Your assignment: Copy out all of the data exactly as it appears.

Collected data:
-------------------------
Lemma last_of_sub {A} n (l : list A) x : x ∈ last_of n l -> x ∈ l.
Proof. apply subseteq_drop. Qed.

Lemma room_last_of max_len (l : list SlowEntry) e :
  (0 < max_len)%nat -> make_room max_len (last_of max_len l) ++ [e] = last_of max_len (l ++ [e]).
Proof.
  intros Hm. unfold make_room, last_of. rewrite drop_drop, length_drop, length_app, drop_app_le by (simpl; lia).
  f_equal. f_equal. simpl. lia.
Qed.

Record Logged (start : Z) (past : list (nat * SlowEntry)) (s : Slowlog) : Prop := {
  lg_lanes : length (sl_rings s) = LANES;
  lg_rings i ring : sl_rings s !! i = Some ring -> ring = last_of (sl_max_len s) (of_lane i past);
  lg_next : sl_next_id s = start + len past
}.

Lemma logged_record start past s lane now_secs record :
  Logged start past s -> (0 < sl_max_len s)%nat -> (lane < LANES)%nat -> 0 <= start -> start + len past + 1 < 2 ^ 64 ->
  exists s', Slowlog_record s lane now_secs record = Ok s'
  /\ Logged start (past ++ [(lane, slow_entry (start + len past) now_secs record)]) s'
  /\ sl_max_len s' = sl_max_len s /\ sl_threshold_us s' = sl_threshold_us s
  /\ sl_admitted s' = sl_admitted s + 1
  /\ sl_evicted s' + Z.of_nat (Slowlog_len s') = sl_evicted s + Z.of_nat (Slowlog_len s) + 1.
Proof.
  intros [Hl Hr Hn] Hm Hlane H0 Hw. unfold Slowlog_record. cbv zeta.
  destruct (lookup_lt_is_Some_2 (sl_rings s) lane) as [ring Hring]; [by rewrite Hl|]. rewrite Hring.
  eexists. split; [reflexivity|]. rewrite Hn. split; [split|]; cbn [sl_rings sl_max_len sl_next_id].
  - by rewrite length_insert.
  - intros i r Hi. rewrite of_lane_snoc. apply list_lookup_insert_Some in Hi as [(<- & <- & _)|[Hne Hi]].
    + rewrite decide_True by done. rewrite (Hr _ _ Hring). by apply room_last_of.
    + rewrite decide_False, app_nil_r by done. by apply Hr.
  - rewrite wrapping_small by (unfold fits, len in *; lia). unfold len. rewrite length_app. simpl. lia.
  - split; [done|]. split; [done|]. split; [done|]. cbn [sl_evicted]. unfold Slowlog_len. cbn [sl_rings].
    assert (forall l : list (list SlowEntry), forall i r r', l !! i = Some r ->
              (sum_list (length <$> <[i := r']> l) + length r = sum_list (length <$> l) + length r')%nat) as Hsum.
    { induction l as [|x l IH]; intros [|i] r r' Hi; simpl in *; simplify_eq; [lia|].
      specialize (IH i r r' Hi). unfold fmap in IH. lia. }
    pose proof (Hsum _ _ _ (make_room (sl_max_len s) ring ++ [slow_entry (start + len past) now_secs record]) Hring) as E.
    rewrite length_app in E. simpl in E.
    assert (length (make_room (sl_max_len s) ring) <= length ring)%nat by (unfold make_room; rewrite length_drop; lia). lia.
Qed.

Lemma logged_all slow start past s :
  Logged start past s -> (0 < sl_max_len s)%nat -> (forall x, x ∈ slow -> (x.1 < LANES)%nat) -> 0 <= start ->
  start + len past + len slow < 2 ^ 64 ->
  exists s', record_all s slow = Ok s' /\ Logged start (past ++ written (start + len past) slow) s'
  /\ sl_max_len s' = sl_max_len s /\ sl_admitted s' = sl_admitted s + len slow
  /\ sl_evicted s' + Z.of_nat (Slowlog_len s') = sl_evicted s + Z.of_nat (Slowlog_len s) + len slow.
Proof.
  revert past s. induction slow as [|[lane [now_secs record]] slow IH]; intros past s Hs Hm Hl H0 Hw; cbn [record_all written].
  - exists s. rewrite app_nil_r. unfold len. simpl. conjs; try done; lia.
  - assert (len ((lane, (now_secs, record)) :: slow) = 1 + len slow) as Hlen by (unfold len; simpl; lia). rewrite Hlen in *.
    assert (0 <= len slow) by (unfold len; lia).
    destruct (logged_record start past s lane now_secs record Hs Hm) as (s1 & -> & Hs1 & Em & _ & Ea & Ee);
      [apply (Hl (lane, (now_secs, record))); by left|done|lia|].
    assert (len (past ++ [(lane, slow_entry (start + len past) now_secs record)]) = len past + 1) as Hlp
      by (unfold len; rewrite length_app; simpl; lia).
    destruct (IH _ s1 Hs1) as (s2 & Hr & Hs2 & Em2 & Ea2 & Ee2); [by rewrite Em|intros x Hx; apply Hl; by right|done|lia|].
    rewrite Hlp, <- app_assoc in Hs2. replace (start + (len past + 1)) with (start + len past + 1) in Hs2 by lia.
    exists s2. split; [exact Hr|]. split; [exact Hs2|]. conjs; [congruence|lia|lia].
Qed.

(** *** Newest first *)

Definition later (a b : SlowEntry) : Prop := se_id b < se_id a.

Lemma written_ids id slow x : x ∈ written id slow -> id <= se_id x.2.
Proof.
  revert id. induction slow as [|[lane [now record]] slow IH]; intros id; [by intros ?%elem_of_nil|].
  cbn [written]. intros [->|H]%elem_of_cons; [simpl; lia|]. specialize (IH _ H). lia.
Qed.

Lemma StronglySorted_snoc {A} (R : A -> A -> Prop) l x :
  StronglySorted R l -> (forall y, y ∈ l -> R y x) -> StronglySorted R (l ++ [x]).
Proof.
  induction 1 as [|y l Hl IH Hy]; intros H; simpl; [by repeat constructor|]. constructor.
  - apply IH. intros z Hz. apply H. by right.
  - apply Forall_app. split; [done|]. apply Forall_singleton, H. by left.
Qed.

(** Everything written, newest first. *)
Definition newest (id : Z) (slow : list Slow) : list SlowEntry := reverse (written id slow).*2.

Lemma newest_sorted id slow : StronglySorted later (newest id slow).
Proof.
  unfold newest. revert id. induction slow as [|[lane [now record]] slow IH]; intros id; [constructor|].
  cbn [written fmap list_fmap snd]. rewrite reverse_cons. apply StronglySorted_snoc; [apply IH|].
  intros e He. rewrite elem_of_reverse in He. apply list_elem_of_fmap in He as (x & -> & Hx).
  apply written_ids in Hx. unfold later. simpl. lia.
Qed.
-------------------------
Answer box:
Lemma last_of_sub {A} n (l : list A) x : x ∈ last_of n l -> x ∈ l.
Proof. apply subseteq_drop. Qed.

Lemma room_last_of max_len (l : list SlowEntry) e :
  (0 < max_len)%nat -> make_room max_len (last_of max_len l) ++ [e] = last_of max_len (l ++ [e]).
Proof.
  intros Hm. unfold make_room, last_of. rewrite drop_drop, length_drop, length_app, drop_app_le by (simpl; lia).
  f_equal. f_equal. simpl. lia.
Qed.

Record Logged (start : Z) (past : list (nat * SlowEntry)) (s : Slowlog) : Prop := {
  lg_lanes : length (sl_rings s) = LANES;
  lg_rings i ring : sl_rings s !! i = Some ring -> ring = last_of (sl_max_len s) (of_lane i past);
  lg_next : sl_next_id s = start + len past
}.

Lemma logged_record start past s lane now_secs record :
  Logged start past s -> (0 < sl_max_len s)%nat -> (lane < LANES)%nat -> 0 <= start -> start + len past + 1 < 2 ^ 64 ->
  exists s', Slowlog_record s lane now_secs record = Ok s'
  /\ Logged start (past ++ [(lane, slow_entry (start + len past) now_secs record)]) s'
  /\ sl_max_len s' = sl_max_len s /\ sl_threshold_us s' = sl_threshold_us s
  /\ sl_admitted s' = sl_admitted s + 1
  /\ sl_evicted s' + Z.of_nat (Slowlog_len s') = sl_evicted s + Z.of_nat (Slowlog_len s) + 1.
Proof.
  intros [Hl Hr Hn] Hm Hlane H0 Hw. unfold Slowlog_record. cbv zeta.
  destruct (lookup_lt_is_Some_2 (sl_rings s) lane) as [ring Hring]; [by rewrite Hl|]. rewrite Hring.
  eexists. split; [reflexivity|]. rewrite Hn. split; [split|]; cbn [sl_rings sl_max_len sl_next_id].
  - by rewrite length_insert.
  - intros i r Hi. rewrite of_lane_snoc. apply list_lookup_insert_Some in Hi as [(<- & <- & _)|[Hne Hi]].
    + rewrite decide_True by done. rewrite (Hr _ _ Hring). by apply room_last_of.
    + rewrite decide_False, app_nil_r by done. by apply Hr.
  - rewrite wrapping_small by (unfold fits, len in *; lia). unfold len. rewrite length_app. simpl. lia.
  - split; [done|]. split; [done|]. split; [done|]. cbn [sl_evicted]. unfold Slowlog_len. cbn [sl_rings].
    assert (forall l : list (list SlowEntry), forall i r r', l !! i = Some r ->
              (sum_list (length <$> <[i := r']> l) + length r = sum_list (length <$> l) + length r')%nat) as Hsum.
    { induction l as [|x l IH]; intros [|i] r r' Hi; simpl in *; simplify_eq; [lia|].
      specialize (IH i r r' Hi). unfold fmap in IH. lia. }
    pose proof (Hsum _ _ _ (make_room (sl_max_len s) ring ++ [slow_entry (start + len past) now_secs record]) Hring) as E.
    rewrite length_app in E. simpl in E.
    assert (length (make_room (sl_max_len s) ring) <= length ring)%nat by (unfold make_room; rewrite length_drop; lia). lia.
Qed.

Lemma logged_all slow start past s :
  Logged start past s -> (0 < sl_max_len s)%nat -> (forall x, x ∈ slow -> (x.1 < LANES)%nat) -> 0 <= start ->
  start + len past + len slow < 2 ^ 64 ->
  exists s', record_all s slow = Ok s' /\ Logged start (past ++ written (start + len past) slow) s'
  /\ sl_max_len s' = sl_max_len s /\ sl_admitted s' = sl_admitted s + len slow
  /\ sl_evicted s' + Z.of_nat (Slowlog_len s') = sl_evicted s + Z.of_nat (Slowlog_len s) + len slow.
Proof.
  revert past s. induction slow as [|[lane [now_secs record]] slow IH]; intros past s Hs Hm Hl H0 Hw; cbn [record_all written].
  - exists s. rewrite app_nil_r. unfold len. simpl. conjs; try done; lia.
  - assert (len ((lane, (now_secs, record)) :: slow) = 1 + len slow) as Hlen by (unfold len; simpl; lia). rewrite Hlen in *.
    assert (0 <= len slow) by (unfold len; lia).
    destruct (logged_record start past s lane now_secs record Hs Hm) as (s1 & -> & Hs1 & Em & _ & Ea & Ee);
      [apply (Hl (lane, (now_secs, record))); by left|done|lia|].
    assert (len (past ++ [(lane, slow_entry (start + len past) now_secs record)]) = len past + 1) as Hlp
      by (unfold len; rewrite length_app; simpl; lia).
    destruct (IH _ s1 Hs1) as (s2 & Hr & Hs2 & Em2 & Ea2 & Ee2); [by rewrite Em|intros x Hx; apply Hl; by right|done|lia|].
    rewrite Hlp, <- app_assoc in Hs2. replace (start + (len past + 1)) with (start + len past + 1) in Hs2 by lia.
    exists s2. split; [exact Hr|]. split; [exact Hs2|]. conjs; [congruence|lia|lia].
Qed.

(** *** Newest first *)

Definition later (a b : SlowEntry) : Prop := se_id b < se_id a.

Lemma written_ids id slow x : x ∈ written id slow -> id <= se_id x.2.
Proof.
  revert id. induction slow as [|[lane [now record]] slow IH]; intros id; [by intros ?%elem_of_nil|].
  cbn [written]. intros [->|H]%elem_of_cons; [simpl; lia|]. specialize (IH _ H). lia.
Qed.

Lemma StronglySorted_snoc {A} (R : A -> A -> Prop) l x :
  StronglySorted R l -> (forall y, y ∈ l -> R y x) -> StronglySorted R (l ++ [x]).
Proof.
  induction 1 as [|y l Hl IH Hy]; intros H; simpl; [by repeat constructor|]. constructor.
  - apply IH. intros z Hz. apply H. by right.
  - apply Forall_app. split; [done|]. apply Forall_singleton, H. by left.
Qed.

(** Everything written, newest first. *)
Definition newest (id : Z) (slow : list Slow) : list SlowEntry := reverse (written id slow).*2.

Lemma newest_sorted id slow : StronglySorted later (newest id slow).
Proof.
  unfold newest. revert id. induction slow as [|[lane [now record]] slow IH]; intros id; [constructor|].
  cbn [written fmap list_fmap snd]. rewrite reverse_cons. apply StronglySorted_snoc; [apply IH|].
  intros e He. rewrite elem_of_reverse in He. apply list_elem_of_fmap in He as (x & -> & Hx).
  apply written_ids in Hx. unfold later. simpl. lia.
Qed.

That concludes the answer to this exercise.